The ICU is unique from the rest of the wards as most of them are on ventilators getting help with their breathing and  oxygen intake. The nursing is 1:1 because a lot of the patients require a serious amount of care as suggested by the name of the ward. A lot of the patients are also on dialysis requiring that little bit of extra help to clean out their system. A lot of them also are trached (tube in their neck to help them breathe). And a large amount have Foley catheters to drain the urine from their bladders.

Lots of people wonder what can a physio do for people in the ICU? Pretty much the same as what they can do for people in other parts of the hospital. They mobilize the relatively "healthier" and more stable patients and get them sitting up in bed or sitting at the edge of the bed. Some are even able to go for a short walk down the hall. And yes, apparently you can walk while you are on a ventilator if your conscious enough. They also do chest physio: percussions, vibrations and suctioning for those with chest pathologies.


CESEI
 Thursday Morning
I am not sure what this stands for I think something like "Centre of Excellence in Surgery and blah blah". Its not important. The important thing is that there are human robots that can be programed to react to your interventions. We weren't doing surgery but we were suctioning the robots in a few different ways. We suctioned them via  a trach tube, mouth and nasaly and we also listened to their fake breath sounds and we bagged them too. (Bagging is getting that air bag thingy like on tv and pushing some extra air into their lungs to help dislodge a mucous plug, thats the hope anyways.)

This was done with several of my classmates. It was good to see some of them again and talk about our experiences. Of course the conversation came down to the grossest stories, and I am glad to say that I didn't win that one. Lets just say I haven't been pooped in yet... yet. They day will come I am sure. knock on wood.

Pulmonary Rehab Lab
Thursday Afternoon
I spent an hour in a Pulmonary rehab class. People with COPD (emphysema, chronic bronchitis etc.) or who have recently undergone transplants come here. A physio teaches the class which consists of strength exercises and cardio. My main job was to teach a few exercises and run around with the SpO2 monitor to take readings of peoples blood oxygen levels. I am happy to report I have a great SpO2 baseline!

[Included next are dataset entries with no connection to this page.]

(* ===== verification/_CoqProject ===== *)
-Q . S2P
Prelude.v
Policy.v
App.v
EventLog.v
Alert.v
Monitor.v
Metrics.v
Lifecycle.v
Startup.v
System.v
(* ===== verification/Policy.v ===== *)
(** * Policy: the battery classification of [check_security]

    Lines 342-347 of [src/alarm.py] decide, from one reading of
    [psutil.sensors_battery()] and the sensitivity slider, whether the
    machine is secure.  This file models that decision, the threshold
    [(11 - sensitivity) * 10], the policy the spec states (section 4.2),
    and proves that the code implements it. *)

From S2P Require Import Prelude.
From Stdlib Require Import Lqa.

Module Policy.

(** [psutil.sensors_battery()] returns [None] on a machine without a
    battery, or a named tuple whose [power_plugged] is [True], [False],
    or [None] when psutil cannot tell.  [secsleft] is never read. *)
Record Battery := mkBattery {
  percent : Q;
  power_plugged : option bool;
}.

(** Python truthiness of [battery.power_plugged]: [None] is falsy. *)
Definition truthy (v : option bool) : bool :=
  match v with Some b => b | None => false end.

(** [(11 - self.sensitivity.get()) * 10]; [ttk.Scale.get] is a float. *)
Definition threshold (sensitivity : Q) : Q := ((11 - sensitivity) * 10)%Q.

(** Line 343: [is_secure = battery.power_plugged if battery else True]. *)
Definition initial_is_secure (battery : option Battery) : bool :=
  match battery with
  | Some b => truthy (power_plugged b)
  | None => true
  end.

(** Line 346: [battery and battery.percent < (11 - s) * 10]. *)
Definition below_threshold (b : Battery) (sensitivity : Q) : bool :=
  if Qlt_le_dec (percent b) (threshold sensitivity) then true else false.

(** Lines 343-347 composed: the override of line 347 wins. *)
Definition is_secure (battery : option Battery) (sensitivity : Q) : bool :=
  match battery with
  | Some b => if below_threshold b sensitivity then false else initial_is_secure battery
  | None => initial_is_secure battery
  end.

(** The policy of the spec (section 4.2): without battery information
    the machine is secure; otherwise it is secure exactly when the
    charger is plugged in and the charge is at least the threshold. *)
Definition spec_secure (battery : option Battery) (sensitivity : Q) : Prop :=
  match battery with
  | None => True
  | Some b => power_plugged b = Some true /\ (threshold sensitivity <= percent b)%Q
  end.

#[export] Instance spec_secure_dec battery sensitivity :
  Decision (spec_secure battery sensitivity).
Proof.
  destruct battery as [b|]; simpl; [|apply _].
  destruct (Qlt_le_dec (percent b) (threshold sensitivity)) as [Hlt|Hle].
  - right. intros [_ Hle]. apply (Qlt_not_le _ _ Hlt Hle).
  - destruct (decide (power_plugged b = Some true)) as [Hp|Hp].
    + left. split; assumption.
    + right. intros [Hp' _]. contradiction.
Defined.

Lemma below_threshold_true b s :
  below_threshold b s = true <-> (percent b < threshold s)%Q.
Proof.
  unfold below_threshold. destruct (Qlt_le_dec _ _) as [H|H]; split; try done.
  intros Hlt. exfalso. apply (Qlt_not_le _ _ Hlt H).
Qed.

Lemma threshold_linear s : (threshold s == 110 - 10 * s)%Q.
Proof. unfold threshold. ring. Qed.

(** ** Properties *)

(** C3.  The classification of lines 342-347 implements the policy of
    the spec: a reading is classified secure exactly when there is no
    battery, or the charger is plugged in and the charge is at least
    [(11 - sensitivity) * 10].  In particular an unplugged machine is
    compromised whatever its charge, and so is a plugged-in machine
    whose charge is below the threshold. *)
Theorem is_secure_refines_spec battery sensitivity :
  is_secure battery sensitivity = true <-> spec_secure battery sensitivity.
Proof.
  destruct battery as [b|]; simpl; [|tauto].
  destruct (below_threshold b sensitivity) eqn:Hb.
  - apply below_threshold_true in Hb. split; [done|].
    intros [_ Hle]. destruct (Qlt_not_le _ _ Hb Hle).
  - assert (Hle : (threshold sensitivity <= percent b)%Q).
    { apply Qnot_lt_le. intros Hlt. apply below_threshold_true in Hlt. congruence. }
    destruct (power_plugged b) as [[]|]; simpl; intuition congruence.
Qed.

(** C21.  On the slider's range [1 <= sensitivity <= 10] the threshold
    lies between 10 and 100 percent. *)
Theorem threshold_range sensitivity :
  (1 <= sensitivity <= 10)%Q ->
  (10 <= threshold sensitivity <= 100)%Q.
Proof. intros [H1 H2]. rewrite threshold_linear. split; lra. Qed.

Lemma threshold_range_witness :
  (1 <= 5 <= 10)%Q /\ (10 <= threshold 5 <= 100)%Q.
Proof.
  assert (H : (1 <= 5 <= 10)%Q) by (split; vm_compute; discriminate).
  split; [exact H | exact (threshold_range 5 H)].
Defined.

(** C22.  The threshold strictly decreases as the sensitivity grows: a
    higher setting of the slider moves the cutoff [(11 - s) * 10] down,
    so the alarm fires only at a lower charge (the spec's section 3
    states the opposite direction). *)
Theorem threshold_strictly_decreasing s1 s2 :
  (s1 < s2)%Q -> (threshold s2 < threshold s1)%Q.
Proof. intros H. rewrite !threshold_linear. lra. Qed.

Lemma threshold_strictly_decreasing_witness :
  (4 < 5)%Q /\ (threshold 5 < threshold 4)%Q.
Proof.
  assert (H : (4 < 5)%Q) by (vm_compute; reflexivity).
  split; [exact H | exact (threshold_strictly_decreasing 4 5 H)].
Defined.

End Policy.
(* ===== verification/Startup.v ===== *)
(** * Startup: [__init__], the widget constructors and [run]

    Lines 17-271 and 556-608 of [src/alarm.py].  [__init__] runs
    [setup_system] (the log directory, [logging.basicConfig],
    [mixer.init()] and the state attributes), [create_window],
    [create_gui] (header, sidebar, main content with its four metric
    cards, status bar) and [setup_charts], which calls [update_metrics]
    once.  [run] shows the splash screen, registers [finish_startup] on
    the Tk timer and enters the main loop (the steps of [System]).
    Every Tk, os, logging and pygame call can raise; the model keeps
    each call in its order.  A widget constructor records the options
    the handlers later read ([App.init_widgets]); anonymous widgets and
    the geometry calls ([pack], [grid], [grid_columnconfigure]) are
    calls with no recorded state.  Before [setup_system] the object has
    no attributes: [pre_init] gives them placeholder values, all of
    which [__init__] overwrites. *)

From S2P Require Import Prelude Policy App EventLog Metrics.
Import Policy App EventLog Metrics.

Module Startup.

(** [ttk.Widget(parent, opt=value, ...)]: the constructor may raise;
    the options given are the widget's first options. *)
Definition create (w : string) (opts : list (string * string)) : M unit :=
  call (Tk w "create");;
  modify (fun s => set_widgets (foldl (fun m '(o, v) => <[(w, o) := v]> m) (widgets s) opts) s).

(** A geometry manager call ([pack], [grid], ...) on a widget. *)
Definition place (w meth : string) : M unit := call (Tk w meth).

(** The object before [setup_system] has run. *)
Definition pre_init : App := {|
  monitoring_active := false; alert_active := false; incident_count := 0;
  system_metrics := []; sensitivity := 0%Q; sound_var := false;
  widgets := ∅; log_text := []; log_file := [];
  music := mkMusic false None false; toasts := []; after_queue := []; files := ∅ |}.

(** Lines 24-44. *)
Definition setup_system : M unit :=
  call (Os "makedirs");;
  call (Os "logging.basicConfig");;
  call (Mixer "init");;
  modify (set_music (mkMusic true None false));;
  modify (set_monitoring_active false);;
  modify (set_alert_active false);;
  modify (set_incident_count 0);;
  modify (set_system_metrics []).

(** Lines 46-59. *)
Definition create_window : M unit :=
  create "root" [("title", "Système de Surveillance Pro")];;
  call (Tk "root" "protocol");;
  place "root" "grid_columnconfigure";;
  place "root" "grid_columnconfigure";;
  place "root" "grid_rowconfigure".

(** Lines 68-108. *)
Definition create_header : M unit :=
  create "header" [];; place "header" "grid";;
  create "title_frame" [];; place "title_frame" "pack";;
  create "title" [];; place "title" "pack";;
  create "status_frame" [];; place "status_frame" "pack";;
  create "cpu_label" [("text", "CPU: 0%"); ("style", "primary.Inverse.TLabel")];;
  place "cpu_label" "pack";;
  create "memory_label" [("text", "RAM: 0%"); ("style", "primary.Inverse.TLabel")];;
  place "memory_label" "pack";;
  create "status_label" [("text", "■ Système Inactif"); ("style", "primary.Inverse.TLabel")];;
  place "status_label" "pack".

(** Lines 110-177; the slider and the sound checkbox hold the two
    settings [sensitivity] and [sound_var]. *)
Definition create_sidebar : M unit :=
  create "sidebar" [];; place "sidebar" "grid";;
  create "controls" [];; place "controls" "pack";;
  create "start_button" [("text", "▶ Démarrer la surveillance"); ("style", "success.TButton")];;
  place "start_button" "pack";;
  create "stop_alert_button"
    [("text", "🔕 Désactiver l'alerte"); ("style", "danger.TButton"); ("state", "disabled")];;
  place "stop_alert_button" "pack";;
  create "stats" [];; place "stats" "pack";;
  create "incident_label" [("text", "🚨 Incidents: 0"); ("style", "primary.TLabel")];;
  place "incident_label" "pack";;
  create "time_label" [("text", "⏱️ Durée: 00:00:00"); ("style", "primary.TLabel")];;
  place "time_label" "pack";;
  create "settings" [];; place "settings" "pack";;
  create "sensitivity_caption" [];; place "sensitivity_caption" "pack";;
  create "sensitivity" [];; modify (set_sensitivity 5%Q);; place "sensitivity" "pack";;
  call (Tk "sound_var" "BooleanVar");; modify (set_sound_var true);;
  create "sound_check" [];; place "sound_check" "pack".

(** Lines 242-259: the card in column [column]; its value label is the
    one [update_metric_card] rewrites. *)
Definition create_metric_card (column : nat) (value : string) : M unit :=
  let card := "metric_card_" +:+ pretty column in
  create (card +:+ "_frame") [];; place (card +:+ "_frame") "grid";;
  create (card +:+ "_title") [];; place (card +:+ "_title") "pack";;
  create card [("text", value)];; place card "pack".

(** Lines 179-240. *)
Definition create_main_content : M unit :=
  create "main_frame" [];; place "main_frame" "grid";;
  place "main_frame" "grid_columnconfigure";; place "main_frame" "grid_rowconfigure";;
  create "metrics_frame" [];; place "metrics_frame" "grid";;
  place "metrics_frame" "grid_columnconfigure";; place "metrics_frame" "grid_columnconfigure";;
  place "metrics_frame" "grid_columnconfigure";; place "metrics_frame" "grid_columnconfigure";;
  create_metric_card 0 "12.5V";;
  create_metric_card 1 "25%";;
  create_metric_card 2 "4.2GB";;
  create_metric_card 3 "45°C";;
  create "log_frame" [];; place "log_frame" "grid";;
  create "log_toolbar" [];; place "log_toolbar" "pack";;
  create "export_button" [];; place "export_button" "pack";;
  create "clear_button" [];; place "clear_button" "pack";;
  create "log_text" [("background", "#2b3e50"); ("foreground", "#ffffff")];;
  place "log_text" "pack";;
  create "scrollbar" [];; place "scrollbar" "pack";;
  configure "log_text" [("yscrollcommand", "scrollbar.set")];;
  tag_configure "timestamp" "#888888";;
  tag_configure "info" "#4CAF50";;
  tag_configure "warning" "#FFC107";;
  tag_configure "alert" "#F44336".

(** Lines 261-271. *)
Definition create_status_bar : M unit :=
  create "status_bar" [];; place "status_bar" "grid";;
  create "progress" [("mode", "indeterminate")];; place "progress" "pack".

(** Lines 61-66. *)
Definition create_gui : M unit :=
  create_header;; create_sidebar;; create_main_content;; create_status_bar.

(** Lines 18-21 up to [setup_charts]: the part of [__init__] that
    builds the object. *)
Definition construct : M unit :=
  setup_system;; create_window;; create_gui.

(** Lines 567-608: the splash window only makes Tk calls. *)
Definition show_splash_screen : M unit :=
  create "splash" [];;
  call (Tk "splash" "title");; call (Tk "splash" "geometry");;
  call (Tk "splash" "overrideredirect");; call (Tk "splash" "update_idletasks");;
  call (Tk "splash" "winfo_width");; call (Tk "splash" "winfo_height");;
  call (Tk "splash" "winfo_screenwidth");; call (Tk "splash" "winfo_screenheight");;
  call (Tk "splash" "geometry");;
  create "splash_frame" [];; place "splash_frame" "pack";;
  create "splash_icon" [];; place "splash_icon" "pack";;
  create "splash_title" [];; place "splash_title" "pack";;
  create "splash_progress" [];; place "splash_progress" "pack";;
  call (Tk "splash_progress" "start").

(** Lines 556-562: [run] up to the main loop. *)
Definition run_app : M unit :=
  show_splash_screen;;
  after CbFinishStartup.

Section WithRepr.
Context (repr : Q -> string).

(** Line 22: [setup_charts] (lines 273-275). *)
Definition setup_charts : M unit := update_metrics repr.

(** Lines 629-631 up to [mainloop]: [SecurityMonitorGUI()] then [run]. *)
Definition startup : M unit :=
  construct;; setup_charts;; run_app.
End WithRepr.

(** ** Lemmas *)

Lemma construct_ok env : fault_free env -> construct env pre_init = (Ok tt, init_app).
Proof.
  intros Hff. unfold construct, setup_system, create_window, create_gui, create_header,
    create_sidebar, create_main_content, create_metric_card, create_status_bar, create, place,
    configure, tag_configure.
  ff_run Hff. vm_compute. reflexivity.
Qed.

Lemma construct_oblivious : oblivious construct.
Proof.
  unfold construct, setup_system, create_window, create_gui, create_header, create_sidebar,
    create_main_content, create_metric_card, create_status_bar, create, place, configure,
    tag_configure.
  oblivious_split.
Qed.

Lemma construct_result env u a : construct env pre_init = (Ok u, a) -> a = init_app.
Proof.
  intros H. apply construct_oblivious in H.
  rewrite construct_ok in H by apply without_faults_free. by injection H.
Qed.

Lemma setup_run_no_raise repr : no_raise (setup_charts repr;; run_app).
Proof.
  unfold setup_charts, update_metrics, update_metric_card, run_app, show_splash_screen, create,
    place, configure, after.
  no_raise_split.
Qed.

End Startup.
(** C36.  Well-formedness of the Tk timer queue: in every reachable
    state, whatever the worlds (calls raising included) and the
    interleaving, every pending startup-animation callback carries an
    even step in [2, 100], so the value [animate_progress] writes to the
    bar (lines 469-470) stays within the bar's range and the chain ends
    at 100. *)
Theorem reachable_queue_wf repr env_ok st : reachable repr env_ok st -> queue_wf (app st).
Proof.
  let P := constr:(fun a => Forall (fun cb => anim_step_ok cb = true) (after_queue a)) in
  apply (reachable_preserves repr P); try (intros; prove_preserves).
  intros a i cb env Ha Hi.
  pose proof (Forall_lookup_1 _ _ _ _ Ha Hi) as Hcb.
  assert (Hq : Forall (fun cb => anim_step_ok cb = true)
                 (after_queue (set_after_queue (delete i (after_queue a)) a)))
    by (cbn; by apply Forall_delete).
  assert (Hd : forall c, (forall k, c <> CbAnimate k) ->
            preserves (fun a => Forall (fun cb => anim_step_ok cb = true) (after_queue a))
              (dispatch repr c)).
  { intros [| |k|] Hc; [prove_preserves | prove_preserves | by destruct (Hc k) | prove_preserves]. }
  unfold final. destruct cb as [| |k|];
    [ apply Hd | apply Hd | apply (animate_progress_wf k) | apply Hd ]; try done.
  by apply andb_prop in Hcb as [[? _]%andb_prop _].
Qed.

(** After the first start, the animation's next step is pending. *)
Lemma reachable_queue_wf_witness :
  let st := default (boot_state plugged_env) (run_from plugged_env [(ToggleMonitoring, plugged_env)]) in
  reachable repr0 fault_free st /\ after_queue (app st) !! 2 = Some (CbAnimate 2) /\ queue_wf (app st).
Proof.
  intros st.
  destruct (run_from_named fault_free plugged_env [(ToggleMonitoring, plugged_env)]) as [_ Hr];
    [reflexivity | repeat constructor | vm_compute; reflexivity |].
  split_and!; [exact Hr | vm_compute; reflexivity | exact (reachable_queue_wf _ _ _ Hr)].
Defined.

End System.
Definition run (d : DispatchImpl) (w : W) (addr : string) (call : Call)
  : outcome (option N) * DispatchImpl * W :=
  match call with
  | CallOpenShard request =>
      let '(o, d', w') := OpenShard d w addr request in (outcome_map (λ _, None) o, d', w')
  | CallCloseShard request =>
      let '(o, d', w') := CloseShard d w addr request in (outcome_map (λ _, None) o, d', w')
  | CallCreateTableOnShard request =>
      let '(o, d', w') := CreateTableOnShard d w addr request in (outcome_map Some o, d', w')
  | CallDropTableOnShard request =>
      let '(o, d', w') := DropTableOnShard d w addr request in (outcome_map Some o, d', w')
  | CallOpenTableOnShard request =>
      let '(o, d', w') := OpenTableOnShard d w addr request in (outcome_map (λ _, None) o, d', w')
  | CallCloseTableOnShard request =>
      let '(o, d', w') := CloseTableOnShard d w addr request in (outcome_map (λ _, None) o, d', w')
  end.

(** The request a call puts on the wire. *)
Definition wire (call : Call) : RequestPB :=
  match call with
  | CallOpenShard request => OpenShardRequestPB (ConvertShardsInfoToPB (Shard request))
  | CallCloseShard request => CloseShardRequestPB (ShardID request)
  | CallCreateTableOnShard request => convertCreateTableOnShardRequestToPB request
  | CallDropTableOnShard request => convertDropTableOnShardRequestToPB request
  | CallOpenTableOnShard request => convertOpenTableOnShardRequestToPB request
  | CallCloseTableOnShard request => convertCloseTableOnShardRequestToPB request
  end.

(** The operation name a call writes into its error messages. *)
Definition opName (call : Call) : string :=
  match call with
  | CallOpenShard _ => "open shard"
  | CallCloseShard _ => "close shard"
  | CallCreateTableOnShard _ => "create table on shard"
  | CallDropTableOnShard _ => "drop table on shard"
  | CallOpenTableOnShard _ => "open table on shard"
  | CallCloseTableOnShard _ => "close table on shard"
  end.

(** What a call returns for a response that passed the header check. *)
Definition returned (call : Call) (resp : Response) : option N :=
  match call with
  | CallCreateTableOnShard _ | CallDropTableOnShard _ => Some (LatestShardVersion resp)
  | _ => None
  end.

(** The one shape the six bodies share, with the call's operation name,
    wire request and return value filled in. *)
Definition shape (d : DispatchImpl) (w : W) (addr : string)
    (call : Call) : outcome (option N) * DispatchImpl * W :=
  let '(r, d1, w1) := getMetaEventClient d w addr in
  match r with
  | Err err => (Failed err, d1, w1)
  | Ok client =>
      let '(w2, r') :=
        Invoke w1 client (wire call) in
      match r' with
      | Err err =>
          (Failed (Wrap err (Msgf (opName call +:+ ", addr:%s, request:%v")
                                  [ArgS addr; ArgV "request"])), d1, w2)
      | Ok resp =>
          match Header resp with
          | None => (Panic nilDereference, d1, w2)
          | Some header =>
              if decide (Code header ≠ 0)
              then (Failed (ErrDispatch
                              (Msgf (opName call +:+ ", addr:%s, request:%v, err:%s")
                                    [ArgS addr; ArgV "request"; ArgS (Error header)])),
                    d1, w2)
              else (Return (returned call resp), d1, w2)
          end
      end
  end.

(** What the remote call underneath a dispatch did: the connection could
    not be obtained, the request failed in transit, or a response came
    back. *)
Inductive rpc : Type :=
| NoConnection (err : error)
| CallFailed (err : error)
| Responded (resp : Response).

Definition underlying (d : DispatchImpl) (w : W) (addr : string) (request : RequestPB)
  : rpc :=
  let '(r, _, w1) := getGrpcClient d w addr in
  match r with
  | Err err => NoConnection err
  | Ok client =>
      match snd (Invoke w1 client request) with
      | Err err => CallFailed err
      | Ok resp => Responded resp
      end
  end.

Definition rpc_failed (r : rpc) : Prop :=
  match r with
  | NoConnection _ | CallFailed _ => True
  | Responded _ => False
  end.

(** The response's header code is non-zero. *)
Definition code_nonzero (r : rpc) : Prop :=
  match r with
  | Responded resp =>
      match Header resp with
      | Some header => Code header ≠ 0
      | None => False
      end
  | _ => False
  end.

End WithMetadata.
Definition index_created (appDir : string) (f : File) (err : option error)
    : Event :=
  ev (Create (filepath_Join appDir "index.html")) (f, err).

Definition index_written (p : Packager) (f : File) (err : option error)
    : Event :=
  ev (Execute f {| GopherJSFile := name p; IsReleased := release p;
                   HasGopherJS := true |}) err.

Definition icon_copied (p : Packager) (appDir : string) (err : option error)
    : Event :=
  ev (CopyFile (icon p) (filepath_Join appDir "icon.png")) err.

Definition exe_copied (p : Packager) (appDir : string) (err : option error)
    : Event :=
  ev (CopyFile (exe p) (filepath_Join appDir (name p))) err.

Definition script_fetched (r : Response) (err : option error) : Event :=
  ev (Get webglDebugURL) (r, err).

Definition script_created (appDir : string) (out : File) (err : option error)
    : Event :=
  ev (Create (filepath_Join appDir "webgl-debug.js")) (out, err).

Definition script_copied (out : File) (r : Response) (n : Z)
    (err : option error) : Event :=
  ev (Copy out r) (n, err).

Definition file_closed (f : File) (err : option error) : Event :=
  ev (CloseFile f) err.

Definition body_closed (r : Response) (err : option error) : Event :=
  ev (CloseBody r) err.

Inductive outcome (p : Packager) : list Event -> option error -> Prop :=
| index_create_fails appDir f e :
    outcome p [subdir_ensured p appDir; index_created appDir f (Some e)]
      (Some e)
| index_write_fails appDir f e :
    outcome p [subdir_ensured p appDir; index_created appDir f None;
               index_written p f (Some e)]
      (Some e)
| icon_copy_fails appDir f e :
    outcome p [subdir_ensured p appDir; index_created appDir f None;
               index_written p f None; icon_copied p appDir (Some e)]
      (Some e)
| exe_copy_fails appDir f e :
    outcome p [subdir_ensured p appDir; index_created appDir f None;
               index_written p f None; icon_copied p appDir None;
               exe_copied p appDir (Some e)]
      (Some e)
| released appDir f :
    release p = true ->
    outcome p [subdir_ensured p appDir; index_created appDir f None;
               index_written p f None; icon_copied p appDir None;
               exe_copied p appDir None]
      None
| script_fetch_fails appDir f r e :
    release p = false ->
    outcome p [subdir_ensured p appDir; index_created appDir f None;
               index_written p f None; icon_copied p appDir None;
               exe_copied p appDir None; script_fetched r (Some e)]
      (Some e)
| script_create_fails appDir f r out e c1 :
    release p = false ->
    outcome p [subdir_ensured p appDir; index_created appDir f None;
               index_written p f None; icon_copied p appDir None;
               exe_copied p appDir None; script_fetched r None;
               script_created appDir out (Some e); body_closed r c1]
      (Some e)
| script_copied_or_not appDir f r out n err c1 c2 :
    release p = false ->
    outcome p [subdir_ensured p appDir; index_created appDir f None;
               index_written p f None; icon_copied p appDir None;
               exe_copied p appDir None; script_fetched r None;
               script_created appDir out None; script_copied out r n err;
               file_closed out c1; body_closed r c2]
      err.

End Packaging.

Arguments EnsureSubDir {File Response}.
Arguments Create {File Response}.
Arguments Execute {File Response}.
Arguments CopyFile {File Response}.
Arguments Get {File Response}.
Arguments Copy {File Response}.
Arguments CloseFile {File Response}.
Arguments CloseBody {File Response}.
Arguments call {error File Response}.
Arguments reply {error File Response}.
Arguments Build_Event {error File Response}.
Arguments Reply {error File Response}.
Arguments packageGopherJS {Sys error File Response}.
Arguments outcome {error File Response}.
Arguments ev {error File Response}.
Arguments subdir_ensured {error File Response}.
Arguments index_written {error File Response}.
Arguments script_fetched {error File Response}.
Arguments script_copied {error File Response}.
Arguments file_closed {error File Response}.
Arguments body_closed {error File Response}.
Arguments index_created {error File Response}.
Arguments icon_copied {error File Response}.
Arguments exe_copied {error File Response}.
Arguments script_created {error File Response}.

The class was really fun. It was nice to be in the rehab setting and see people who are committed and motivated to making their lung function better. The instructor was also hilarious and had a great rapport with the patients. That was really good to see for me because sometimes on the ward I think I get a little to serious.


All in all it was a great week getting to explore the other bits of the hospital somewhat. I think that my preceptor was sucessful in proving her point that even if you don't want to work in internal medicine there is a lot more you can do as a physio in the hospital!